主人公:宮地(みやち) 文博(あやひろ)


親友:鈴木(すずき) 裕太(ゆうた)


部員・キャプテン:小宮(こみや) 雄二(ゆうじ)


部員・3年:大竹(おおたけ) 義人(よしひと) 田端(たばた) 弓弦(ゆずる)


顧問:秋元(あきもと) 隆二(りゅうじ)


夢丘中学2年で文博・裕太と小学生の頃同じクラブチーム:大畑おおはた 辰吉たつよし


前回も書きましたが、3話くらい前からA中など中学校名をアルファベット表記していましたが

編集しすべて学校名を付けました。


今まで出てきた中学校の名前変更

A中学校=西中学校

B中学校=丸山中学校

C中学校=東中学校

D中学校=山中第一中学校

F中学校=山上中学校

R中学校=高山中学校


今回文博達の学校名も出ているので紹介

宮代中学校みやしろちゅうがっこう


関東大会当日の朝、大会開催は隣県の市民体育館が会場で

父兄たちが部員たちの為に、観光バスをチャーターし部員全員と顧問の秋元先生と代表の保護者が同乗し

大会会場へと向かった。

大会に向かうバスの中、裕太と文博は隣同士の席に座っていた。


「むちゃくちゃ緊張する!やべぇおなか痛くなってきた。文博は緊張しねえの?」

到底緊張などしていなそうな表情の裕太が、文博に話しかける。


「そんなでもないかな。どっちかっていうと小学校の時の全国決勝の時の方がまだ緊張してたみたい。あの時は、周りの大人たちも緊張して舞い上がってたからそれに比べるとまだそれほどでもだね。」

文博が冷静に答えると


「文博!おまえ冷めてんな。まあ確かにあんときは大人たちも俺たちも顔引きつってて笑えたけどな。」

その当時を振り返り思い出し笑いをし始めた裕太に周りの部員から


「お前はほんとに能天気なやつだな!」

と突っ込まれ、行きのバスの中では皆リラックスした状態で会場へ付くことが出来た。


会場に付くと、顧問の秋元先生は顧問のミーティングがあるため、キャプテンの小宮に部員たちを任せ先に会場へと入っていった。


「やっぱ会場に到着すると緊張してきたな。」

3年生の弓弦が義人に引きつった顔で問いかけた。


「やべぇ。さっきの裕太じゃないけど腹痛くなってきた。」

少し青ざめた顔で義人も答える。


そんな緊張した先輩たちを知ってか知らずか、先ほどまで緊張するとか言っていた裕太が


「関東大会進出の選手の皆さん!保護者の皆さん!おめでとうございます!私はG県代表宮代中学2年スーパーエースの鈴木裕太と申します。うちの学校と対戦する事となりました学校の皆様は、フェアプレーの精神で全力を尽くして戦いましょう!よろしくお願いします!それと…」

体育館の前で突然大声で演説を始めた。


「ばか!裕太止めろ!」

前を歩いていたキャプテンの小宮が慌てて裕太の元に駆け寄り、顔を赤らめながら裕太を無理やり会場内に連れて行く


あとから歩いてきた同校の部員たちや、他校の選手や大人等も笑いながら会場に入っていった。
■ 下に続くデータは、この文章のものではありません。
Lemma safe_authenticate loop g token :
  safe J (λ r, ∃ a, r = Ok a ∧
      match a with inl refusal => refusal ∈ HTTP_REFUSALS | inr st => admitted_by g token st end)
    (authenticate_ loop g token).
Proof.
  unfold authenticate_, authenticate, attempt. eapply safe_finish; [eapply safe_finish; [apply kept_validate_token|]|].
  - instantiate (1 := λ r, match r with
      | Ok (inl refusal) => refusal ∈ HTTP_REFUSALS | Ok (inr st) => admitted_by g token st | Err _ => True end).
    intros [claims|e] Hc; cbn [safe]; [|done]. specialize (Hc claims eq_refl). unfold mret, coro_ret. cbn [safe].
    unfold http_accept. destruct (wrong_token_type_error g claims) as [reason|] eqn:Hw.
    + by eapply wrong_type_listed.
    + apply token_type_ok in Hw. by split_and!.
  - intros [a|e] Hr; unfold mret, coro_ret; cbn [safe].
    + exists a. split; [done|]. by destruct a.
    + exists (inl (http_failure e)). split; [done|]. apply http_failure_listed.
Qed.

Lemma safe_dispatch loop m r :
  safe J (λ o, ∃ a, o = Ok a ∧ http_post m r a)
    (dispatch env http_date wall http clock get_unverified_header new_pyjwk decode hash_key hash_uri nan_sleep loop m r).
Proof.
  unfold dispatch. destruct ((req_method r ≟ "OPTIONS") || is_excluded m (req_path r)) eqn:Hex.
  - exists (inr None). split; [done|]. cbn [http_post]. unfold unguarded. rewrite <- is_excluded_iff.
    apply orb_true_iff in Hex as [Hm|Hm]; [left; by apply bool_decide_eq_true in Hm|by right].
  - assert (Hg : ¬ unguarded m r).
    { unfold unguarded. rewrite <- is_excluded_iff. apply orb_false_iff in Hex as [Hm ->].
      apply bool_decide_eq_false in Hm. by intros [H|H]. }
    unfold extract_bearer_token.
    destruct (authorization r) as [[|c h]|] eqn:Ha;
      [exists (inl (unauthorized "Missing Authorization header")); split; [done|]; cbn; set_solver| |
       exists (inl (unauthorized "Missing Authorization header")); split; [done|]; cbn; set_solver].
    destruct (bearer_parts (String c h)) as [token|] eqn:Hb; cbn [safe].
    + eapply safe_finish; [apply safe_authenticate|]. intros o (a & -> & Hpost).
      destruct a as [refusal|st]; cbn.
      * by exists (inl refusal).
      * exists (inr (Some st)). split; [done|]. split; [done|]. by exists (String c h), token.
    + exists (inl (unauthorized "Invalid Authorization header format. Expected: Bearer <token>")).
      split; [done|]. cbn. set_solver.
Qed.

Lemma safe_websocket loop g q w :
  safe J (λ o, ∃ a, o = Ok a ∧ ws_post g q w a)
    (authenticate_websocket env http_date wall http clock get_unverified_header new_pyjwk decode hash_key hash_uri
       nan_sleep loop g q w).
Proof.
  unfold authenticate_websocket.
  destruct (extract_ws_token w q) as [[|c t]|] eqn:Ht;
    [eexists; split; [done|]; cbn; unfold WS_REFUSALS; set_solver| |
     eexists; split; [done|]; cbn; unfold WS_REFUSALS; set_solver].
  unfold attempt. eapply safe_finish; [eapply safe_finish; [apply kept_validate_token|]|].
  - instantiate (1 := λ r, match r with
      | Ok (inl refusal) => refusal ∈ WS_REFUSALS | Ok (inr st) => admitted_by g (String c t) st | Err _ => True end).
    intros [claims|e] Hc; cbn [safe]; [|done]. specialize (Hc claims eq_refl). unfold mret, coro_ret. cbn [safe].
    unfold ws_accept. destruct (evaluate_token_type _ _ _) as [reason|] eqn:Hw.
    + unfold WS_REFUSALS. set_solver.
    + apply token_type_ok in Hw. by split_and!.
  - intros [a|e] Hr; unfold mret, coro_ret; cbn [safe].
    + exists a. split; [done|]. destruct a; [done|]. cbn. rewrite Ht. by exists (String c t).
    + exists (inl (ws_failure e)). split; [done|]. apply ws_failure_listed.
Qed.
先ほどまで緊張していた弓弦と義人も裕太の突飛な行動に大爆笑し、先ほどまでの緊張が嘘のようにほぐれていた。


会場の2階観客席に自校の場所を作り、荷物をそこに置いて部員たちは準備を始める。

付き添いの保護者や、応援の人たちもその場所の周りに陣を取り、応援幕等を設置し談笑を始める。


そしてあらかた選手たちの準備が整うと、選手たちはコートに降りコートづくりを他校の選手と始めた。

そんな最中、裕太は顔を赤くして恥ずかしそうにしてる顧問の秋元先生に呼ばれた。


「おまえは到着早々何やってんだよ!他校の先生から怒られはしないけど、注意されただろ!裕太らしいけど、ちょっとは羞恥心を持てよ。」

苦笑いで注意された。


「いやー怒られてしまいました。」

全然反省していない表情で笑いながら裕太が戻ってきて文博に話しかける。


「全然問題ないよ!おかげでみんな緊張取れたみたいだし、僕も緊張してないとか言ったけど勝てるかどうか考えてて大分気が滅入ってたから裕太のおかげで大分気分が晴れたよ!全国制覇目指して頑張ろう!」

文博も笑顔で答えた。


会場準備が終わり、開会式は行われず第一試合が始まった。


文博達の学校は第二試合目にS県の私立夢丘中学校との試合だった。


どこの学校も関東大会まで来るほどの実力があり、白熱した状況の中一試合目が終了し、いよいよ文博達の試合になった。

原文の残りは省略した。